Anthropic e outros modelos de linguagem podem invocar ferramentas ocultas sem permissão

O principal risco dos LLMs agentivos hoje não é que às vezes cometam erros com parâmetros de função, mas que com uma arquitetura inadequada possam invocar uma ferramenta que formalmente nunca lhes foi concedida. Se tal função existe no ambiente, o modelo é capaz de adivinhar seu nome, inventar argumentos e conseguir um efeito colateral real: ler um segredo, escrever uma mensagem, acessar a API de alguém. No papel, os direitos de acesso parecem limitados, mas na prática a fronteira entre permitido e proibido se torna probabilística.

Para sistemas onde o modelo trabalha com dados, e-mail, documentos ou integrações corporativas, isso deixa de ser uma curiosidade e se torna um risco de segurança. O problema se manifesta na combinação de um modelo agentivo e ambiente cliente, onde a lista de ferramentas permitidas e o namespace real divergem. Em uma demonstração, o modelo recebeu apenas read_url, mas no ambiente existia uma função read_secret.

Após uma dica como from dialoghelper import *, o modelo decidiu que tinha acesso a read_secret e tentou invocar essa ferramenta. Se a biblioteca ou API verifica apenas o formato da chamada e não compara rigorosamente o nome da função com o schema emitido, a solicitação passa adiante. O autor mostrou comportamento similar não apenas em Anthropic, mas em cenários específicos também em Gemini, Grok e por meio de wrappers multi-provedores.

Em outras palavras, a vulnerabilidade surge não em uma marca, mas na interseção de modelo, SDK e scaffolding agentivo. O perigo aumenta drasticamente quando tal sistema cai na chamada tríade mortal: o modelo tem acesso a ferramentas externas, conteúdo não confiável e dados privados. Então a injeção de prompt deixa de ser simplesmente uma característica incômoda e se torna um canal para vazamento.

É suficiente que um atacante embutir uma instrução em um e-mail, página web ou documento, e o modelo, confiante em ter uma ferramenta oculta, ele mesmo alcança o segredo e o envia para fora. Especialmente desagradável é que a separação arquitetônica na qual os desenvolvedores confiam pode dar uma falsa sensação de segurança: uma ferramenta sensível parece não estar incluída no conjunto, mas fisicamente fica próxima no ambiente e se torna acessível por uma chamada não autorizada. Detectar tal falha é difícil.

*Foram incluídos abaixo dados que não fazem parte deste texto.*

(** The cell loop of the override: rows outside [direct_rewritten_rows]
    stay, and the others come out the same from any two systems. *)
Lemma direct_cells_frame (i : nat) (S S' : System T) :
  ~ In i (direct_rewritten_rows P) ->
  for_each (Direct.visit_cell P) (active_cells P) S = Some S' ->
  same_row i S S'.
Proof.
  intros Hi Hrun. generalize (same_row_refl i S). revert Hrun.
  apply (for_each_invariant _ (fun S1 => same_row i S S1)).
  intros cell S1 S1' Hcell Hvisit HS1.
  apply same_row_trans with (S' := S1); [assumption|].
  apply direct_visit_frame with (2 := Hvisit).
  intros Hcut Hin. apply Hi. unfold direct_rewritten_rows. apply in_flat_map.
  exists cell. split; [assumption|]. now rewrite Hcut.
Qed.

Lemma direct_cells_determined (i : nat) (S1 S2 S1' S2' : System T) :
  In i (direct_rewritten_rows P) ->
  for_each (Direct.visit_cell P) (active_cells P) S1 = Some S1' ->
  for_each (Direct.visit_cell P) (active_cells P) S2 = Some S2' ->
  agree_row P i S1' S2'.
Proof.
  intros Hi. unfold direct_rewritten_rows in Hi. apply in_flat_map in Hi.
  destruct Hi as (cell & Hcell & Hi).
  destruct (direct_cut P true cell || direct_cut P false cell)%bool eqn:Hcut;
    [|contradiction].
  apply velocity_dof_inv in Hi. destruct Hi as (k & l & Hk & Hl & ->).
  apply for_each_related_establish with (a0 := cell); [|assumption|].
  - intros cell' T1 T2 T1' T2' _. apply direct_visit_keeps.
  - intros T1 T2 T1' T2'. now apply direct_visit_establish with (k := k).
Qed.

Em muitos casos o modelo se comporta corretamente e recusa a chamada proibida, depois de repente falha por uma banalidade no contexto: a formulação de uma dica, histórico de mensagens ou até mesmo o nome de um módulo. O artigo fornece um exemplo ilustrativo onde a mesma ação às vezes é bloqueada, às vezes passa após uma menção inofensiva de dialoghelper. A decodificação estruturada reduz parcialmente o risco porque força o modelo a se ajustar a um schema, mas também há trade-offs aqui: aumento de latência, limites rigorosos no número de strict-tools e degradação de desempenho em grandes conjuntos de funções.

Portanto, confiar apenas no comportamento inteligente do modelo é impossível. A verificação do nome da ferramenta deve acontecer no lado do provedor e no código cliente antes da execução real. A conclusão prática é simples: se você está construindo um agente sobre MCP, Jupyter, SDKs internos ou qualquer outro ambiente dinâmico, não é suficiente ocultar funções extras da descrição e torcer pela disciplina do modelo.

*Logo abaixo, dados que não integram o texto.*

(** The junctions lead from the root to the prefix: for an absolute prefix
    of n tokens and every k below n, the path made of the first k tokens
    has no prim and has exactly one child, the path made of the first k+1
    tokens.  The input scene plays no part. *)
Theorem junction_chain self (e : list TfToken) (k : nat) :
  _prefix self = SdfPath_Absolute e ->
  k < length e ->
  GetPrim self (SdfPath_Absolute (take k e))
  = Ok {| primType := TfToken_empty; dataSource := None |} /\
  GetChildPrimPaths self (SdfPath_Absolute (take k e))
  = Ok [SdfPath_Absolute (take (S k) e)].
Proof.
  intros Hprefix Hk.
  assert (HasPrefix (SdfPath_Absolute (take k e)) (_prefix self) = false) as Hnot.
  { rewrite Hprefix. simpl. apply bool_decide_eq_false.
    intros Hpre%prefix_length. rewrite length_take in Hpre. lia. }
  assert (HasPrefix (_prefix self) (SdfPath_Absolute (take k e)) = true) as Hanc.
  { rewrite Hprefix. simpl. apply bool_decide_eq_true, prefix_take. }
  split.
  - unfold GetPrim. by rewrite Hnot.
  - unfold GetChildPrimPaths, index. rewrite Hnot, Hanc, Hprefix.
    rewrite GetPrefixes_lookup.
    + unfold GetPathElementCount. simpl. rewrite length_take.
      by replace (k `min` length e) with k by lia.
    + unfold GetPathElementCount. simpl. rewrite length_take. lia.
Qed.

End Namespace.

(** ** Notifications and queries agree *)

Section Announced.

Context {Time : Type}.
Implicit Types (self : HdPrefixingSceneIndex Time).

(** The batch a handler sends, as the image of the batch it received. *)
Lemma PrimsAdded_sent self (entries : list AddedPrimEntry) :
  _PrimsAdded self entries
  = (fun observer =>
       (observer,
        PrimsAdded
          ((fun entry =>
              mkAddedPrimEntry (_AddPathPrefix self (added_primPath entry))
                (added_primType entry)) <$> entries))) <$> _observers self.
Proof. unfold _PrimsAdded, _SendPrimsAdded. by rewrite foldl_push_back. Qed.

Lemma PrimsRemoved_sent self (entries : list RemovedPrimEntry) :
  _PrimsRemoved self entries
  = (fun observer =>
       (observer,
        PrimsRemoved
          ((fun entry =>
              mkRemovedPrimEntry (_AddPathPrefix self (removed_primPath entry)))
             <$> entries))) <$> _observers self.
Proof. unfold _PrimsRemoved, _SendPrimsRemoved. by rewrite foldl_push_back. Qed.

Lemma PrimsDirtied_sent self (entries : list DirtiedPrimEntry) :
  _PrimsDirtied self entries
  = (fun observer =>
       (observer,
        PrimsDirtied
          ((fun entry =>
              mkDirtiedPrimEntry (_AddPathPrefix self (dirtied_primPath entry))
                (dirtied_dirtyLocators entry)) <$> entries))) <$> _observers self.
Proof. unfold _PrimsDirtied, _SendPrimsDirtied. by rewrite foldl_push_back. Qed.

(** A prim announced as added can be fetched: for a batch of absolute
    input paths, the i-th entry sent carries a path under the prefix, and
    [GetPrim] at that path is the input prim at the i-th input path, with
    its type and its data source behind a container proxy. *)
Theorem added_prims_can_be_fetched self (input : HdSceneIndexBase Time)
    (entries : list AddedPrimEntry) :
  _inputSceneIndex self = Some input ->
  IsEmpty (_prefix self) = false ->
  Forall (fun entry => IsAbsolutePath (added_primPath entry) = true) entries ->
  exists batch,
    _PrimsAdded self entries
    = (fun observer => (observer, PrimsAdded batch)) <$> _observers self /\
    Forall2
      (fun entry sent =>
         HasPrefix (added_primPath sent) (_prefix self) = true /\
         GetPrim self (added_primPath sent)
         = Ok {| primType := primType (input_GetPrim input (added_primPath entry));
                 dataSource :=
                   (fun ds => Hd_PrefixingSceneIndexContainerDataSource
                                (_prefix self) (Some ds))
                     <$> dataSource (input_GetPrim input (added_primPath entry)) |})
      entries batch.
Proof.
  intros Hin Hne Habs. eexists. split; [apply PrimsAdded_sent|].
  apply Forall2_fmap_r, Forall_Forall2_diag.
  eapply Forall_impl; [exact Habs|]. intros entry Hentry. simpl. split.
  - by apply HasPrefix_AddPathPrefix.
  - rewrite (GetPrim_delegated self input) by auto using HasPrefix_AddPathPrefix.
    by rewrite remove_add_prefix.
Qed.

Você precisa validar rigorosamente cada chamada de ferramenta, separar operações sensíveis de conteúdo não confiável e manter o espaço de execução mais estreito que a visibilidade do LLM. Caso contrário, um único read_secret ou add_msg adivinhado transforma uma arquitetura agentiva organizada em um sistema onde direitos de acesso existem apenas até a primeira alucinação bem-sucedida. A boa notícia é que a correção não parece complicada: é suficiente rejeitar qualquer chamada cujo nome esteja ausente do schema permitido antes de passá-la para o runtime.

Algumas linhas de código defensivo em uma biblioteca ou gateway podem fechar uma classe de problemas que de outra forma seria mascarada como uma alucinação rara, mas de fato quebra o modelo de confiança de todo o sistema.